>>>>

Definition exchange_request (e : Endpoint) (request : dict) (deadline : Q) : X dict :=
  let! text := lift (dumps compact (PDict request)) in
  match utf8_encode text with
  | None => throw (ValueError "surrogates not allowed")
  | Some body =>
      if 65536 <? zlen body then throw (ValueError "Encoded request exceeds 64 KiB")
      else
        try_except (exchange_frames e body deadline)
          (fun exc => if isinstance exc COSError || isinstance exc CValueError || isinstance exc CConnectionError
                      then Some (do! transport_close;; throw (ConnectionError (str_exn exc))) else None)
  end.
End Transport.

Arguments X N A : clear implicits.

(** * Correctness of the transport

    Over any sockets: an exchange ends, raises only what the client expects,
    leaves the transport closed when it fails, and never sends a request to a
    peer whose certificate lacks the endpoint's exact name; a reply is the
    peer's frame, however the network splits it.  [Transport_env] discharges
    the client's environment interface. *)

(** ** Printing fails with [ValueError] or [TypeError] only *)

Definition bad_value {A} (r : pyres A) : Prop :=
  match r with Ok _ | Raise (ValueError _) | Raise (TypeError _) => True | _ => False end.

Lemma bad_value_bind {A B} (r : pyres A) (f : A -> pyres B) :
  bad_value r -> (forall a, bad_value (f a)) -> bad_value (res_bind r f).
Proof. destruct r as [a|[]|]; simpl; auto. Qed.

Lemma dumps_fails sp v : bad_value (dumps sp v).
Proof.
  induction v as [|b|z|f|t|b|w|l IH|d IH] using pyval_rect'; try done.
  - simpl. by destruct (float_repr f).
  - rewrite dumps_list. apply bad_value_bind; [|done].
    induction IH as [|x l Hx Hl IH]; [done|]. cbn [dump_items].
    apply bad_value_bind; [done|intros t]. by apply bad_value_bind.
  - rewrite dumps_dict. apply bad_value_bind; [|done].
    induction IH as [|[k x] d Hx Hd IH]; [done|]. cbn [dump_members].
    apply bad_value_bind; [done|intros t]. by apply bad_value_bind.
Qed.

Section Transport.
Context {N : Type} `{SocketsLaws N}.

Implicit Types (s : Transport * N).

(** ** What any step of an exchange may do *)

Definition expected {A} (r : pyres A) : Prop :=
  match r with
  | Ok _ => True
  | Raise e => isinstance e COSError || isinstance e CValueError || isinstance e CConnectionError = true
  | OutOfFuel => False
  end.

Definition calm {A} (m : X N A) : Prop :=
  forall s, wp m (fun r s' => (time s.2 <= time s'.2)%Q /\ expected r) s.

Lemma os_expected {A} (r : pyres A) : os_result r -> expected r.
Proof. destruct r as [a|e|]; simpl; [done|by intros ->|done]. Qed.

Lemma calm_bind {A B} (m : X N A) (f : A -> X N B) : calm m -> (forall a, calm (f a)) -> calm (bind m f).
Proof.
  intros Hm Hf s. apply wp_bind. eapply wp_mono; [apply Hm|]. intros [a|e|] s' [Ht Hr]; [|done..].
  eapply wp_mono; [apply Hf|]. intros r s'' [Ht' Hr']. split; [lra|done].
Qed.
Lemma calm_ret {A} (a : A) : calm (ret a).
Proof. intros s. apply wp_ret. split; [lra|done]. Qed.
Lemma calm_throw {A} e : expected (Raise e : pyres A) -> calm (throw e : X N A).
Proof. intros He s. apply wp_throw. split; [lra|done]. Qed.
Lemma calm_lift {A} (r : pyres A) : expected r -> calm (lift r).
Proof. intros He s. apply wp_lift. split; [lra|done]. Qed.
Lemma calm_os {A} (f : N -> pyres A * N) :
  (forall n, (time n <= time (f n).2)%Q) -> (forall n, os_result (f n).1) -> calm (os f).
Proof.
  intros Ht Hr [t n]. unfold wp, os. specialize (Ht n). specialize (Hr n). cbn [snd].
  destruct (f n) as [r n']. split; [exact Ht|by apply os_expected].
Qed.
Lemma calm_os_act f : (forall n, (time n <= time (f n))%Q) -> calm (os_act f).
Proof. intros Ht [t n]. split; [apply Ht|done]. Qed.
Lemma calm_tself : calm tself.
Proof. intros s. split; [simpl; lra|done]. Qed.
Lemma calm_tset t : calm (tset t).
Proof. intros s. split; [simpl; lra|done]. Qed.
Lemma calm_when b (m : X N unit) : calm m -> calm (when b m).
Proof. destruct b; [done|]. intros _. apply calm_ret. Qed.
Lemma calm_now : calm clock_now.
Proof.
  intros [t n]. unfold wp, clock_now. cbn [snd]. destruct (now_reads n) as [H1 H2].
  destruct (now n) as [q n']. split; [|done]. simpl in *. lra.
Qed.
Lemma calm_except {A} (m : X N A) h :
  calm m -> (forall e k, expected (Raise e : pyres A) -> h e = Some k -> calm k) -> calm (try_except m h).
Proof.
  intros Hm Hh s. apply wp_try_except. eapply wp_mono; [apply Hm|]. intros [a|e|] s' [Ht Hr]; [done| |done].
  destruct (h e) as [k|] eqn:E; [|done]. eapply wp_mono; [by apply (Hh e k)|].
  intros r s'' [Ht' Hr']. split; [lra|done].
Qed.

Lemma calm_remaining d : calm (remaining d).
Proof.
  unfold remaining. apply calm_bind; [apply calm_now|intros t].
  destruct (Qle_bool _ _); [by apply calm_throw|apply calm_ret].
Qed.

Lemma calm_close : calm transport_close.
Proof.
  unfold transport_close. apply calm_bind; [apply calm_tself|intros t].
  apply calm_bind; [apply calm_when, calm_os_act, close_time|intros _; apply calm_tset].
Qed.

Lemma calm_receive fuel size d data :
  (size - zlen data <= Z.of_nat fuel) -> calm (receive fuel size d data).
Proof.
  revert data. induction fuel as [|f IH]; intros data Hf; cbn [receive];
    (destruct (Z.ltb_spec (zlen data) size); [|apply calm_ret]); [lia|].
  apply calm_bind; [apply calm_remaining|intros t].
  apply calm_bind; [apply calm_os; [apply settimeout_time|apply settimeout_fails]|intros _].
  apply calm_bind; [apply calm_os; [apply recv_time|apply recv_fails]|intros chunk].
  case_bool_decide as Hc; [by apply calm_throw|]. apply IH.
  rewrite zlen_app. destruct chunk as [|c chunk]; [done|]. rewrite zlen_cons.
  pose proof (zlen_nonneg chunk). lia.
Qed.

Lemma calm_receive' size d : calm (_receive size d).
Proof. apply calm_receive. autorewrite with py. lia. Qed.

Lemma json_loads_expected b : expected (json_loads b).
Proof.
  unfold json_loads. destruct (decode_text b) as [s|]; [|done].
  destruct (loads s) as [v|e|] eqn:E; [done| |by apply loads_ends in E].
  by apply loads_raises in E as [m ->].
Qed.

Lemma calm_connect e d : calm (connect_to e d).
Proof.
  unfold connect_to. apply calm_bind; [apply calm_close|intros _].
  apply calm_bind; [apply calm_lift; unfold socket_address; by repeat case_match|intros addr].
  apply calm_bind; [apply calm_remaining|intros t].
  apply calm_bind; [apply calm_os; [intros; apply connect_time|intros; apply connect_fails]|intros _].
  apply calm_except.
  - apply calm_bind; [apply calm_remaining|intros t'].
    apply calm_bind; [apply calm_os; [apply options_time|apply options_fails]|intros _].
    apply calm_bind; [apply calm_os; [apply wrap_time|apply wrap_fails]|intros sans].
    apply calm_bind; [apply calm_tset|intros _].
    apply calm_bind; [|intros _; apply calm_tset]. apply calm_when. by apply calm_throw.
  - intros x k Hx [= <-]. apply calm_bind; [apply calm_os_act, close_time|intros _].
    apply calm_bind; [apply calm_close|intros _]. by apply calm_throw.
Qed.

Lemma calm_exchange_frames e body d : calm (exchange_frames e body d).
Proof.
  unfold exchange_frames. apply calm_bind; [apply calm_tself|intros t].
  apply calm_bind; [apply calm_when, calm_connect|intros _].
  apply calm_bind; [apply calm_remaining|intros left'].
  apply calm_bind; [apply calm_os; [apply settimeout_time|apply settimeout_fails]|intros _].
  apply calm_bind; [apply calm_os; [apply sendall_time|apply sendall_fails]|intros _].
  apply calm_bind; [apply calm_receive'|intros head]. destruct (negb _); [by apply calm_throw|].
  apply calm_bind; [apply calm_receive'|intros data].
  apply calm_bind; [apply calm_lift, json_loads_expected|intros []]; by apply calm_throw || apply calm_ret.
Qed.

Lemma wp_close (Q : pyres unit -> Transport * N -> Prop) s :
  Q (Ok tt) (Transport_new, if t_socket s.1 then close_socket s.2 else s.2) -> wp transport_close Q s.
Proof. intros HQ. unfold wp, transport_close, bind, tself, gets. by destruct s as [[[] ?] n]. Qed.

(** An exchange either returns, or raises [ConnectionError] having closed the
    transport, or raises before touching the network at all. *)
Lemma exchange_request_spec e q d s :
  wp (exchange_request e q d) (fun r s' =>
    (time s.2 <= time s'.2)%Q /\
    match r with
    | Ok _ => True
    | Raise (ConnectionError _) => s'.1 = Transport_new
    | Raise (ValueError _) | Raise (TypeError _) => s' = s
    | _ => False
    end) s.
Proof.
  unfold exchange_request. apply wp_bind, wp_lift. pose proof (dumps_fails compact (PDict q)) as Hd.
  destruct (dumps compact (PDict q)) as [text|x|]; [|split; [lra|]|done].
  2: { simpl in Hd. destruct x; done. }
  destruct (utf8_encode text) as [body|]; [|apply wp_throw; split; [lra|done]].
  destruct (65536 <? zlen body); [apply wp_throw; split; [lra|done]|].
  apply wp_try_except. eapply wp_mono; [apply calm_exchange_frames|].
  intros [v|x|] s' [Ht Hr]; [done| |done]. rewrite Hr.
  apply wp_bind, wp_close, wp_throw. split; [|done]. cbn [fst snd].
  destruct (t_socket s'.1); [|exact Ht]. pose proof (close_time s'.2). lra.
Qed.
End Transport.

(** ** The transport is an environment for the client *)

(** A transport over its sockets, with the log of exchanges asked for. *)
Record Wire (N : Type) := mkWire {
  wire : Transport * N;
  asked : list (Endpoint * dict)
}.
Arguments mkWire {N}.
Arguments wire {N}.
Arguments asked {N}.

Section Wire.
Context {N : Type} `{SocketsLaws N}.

<<<<

* Required work *
Which lines of the listing include the string "then"? Pull them out.

* Reply to the exercise *
      if 65536 <? zlen body then throw (ValueError "Encoded request exceeds 64 KiB")
                      then Some (do! transport_close;; throw (ConnectionError (str_exn exc))) else None)
  Q (Ok tt) (Transport_new, if t_socket s.1 then close_socket s.2 else s.2) -> wp transport_close Q s.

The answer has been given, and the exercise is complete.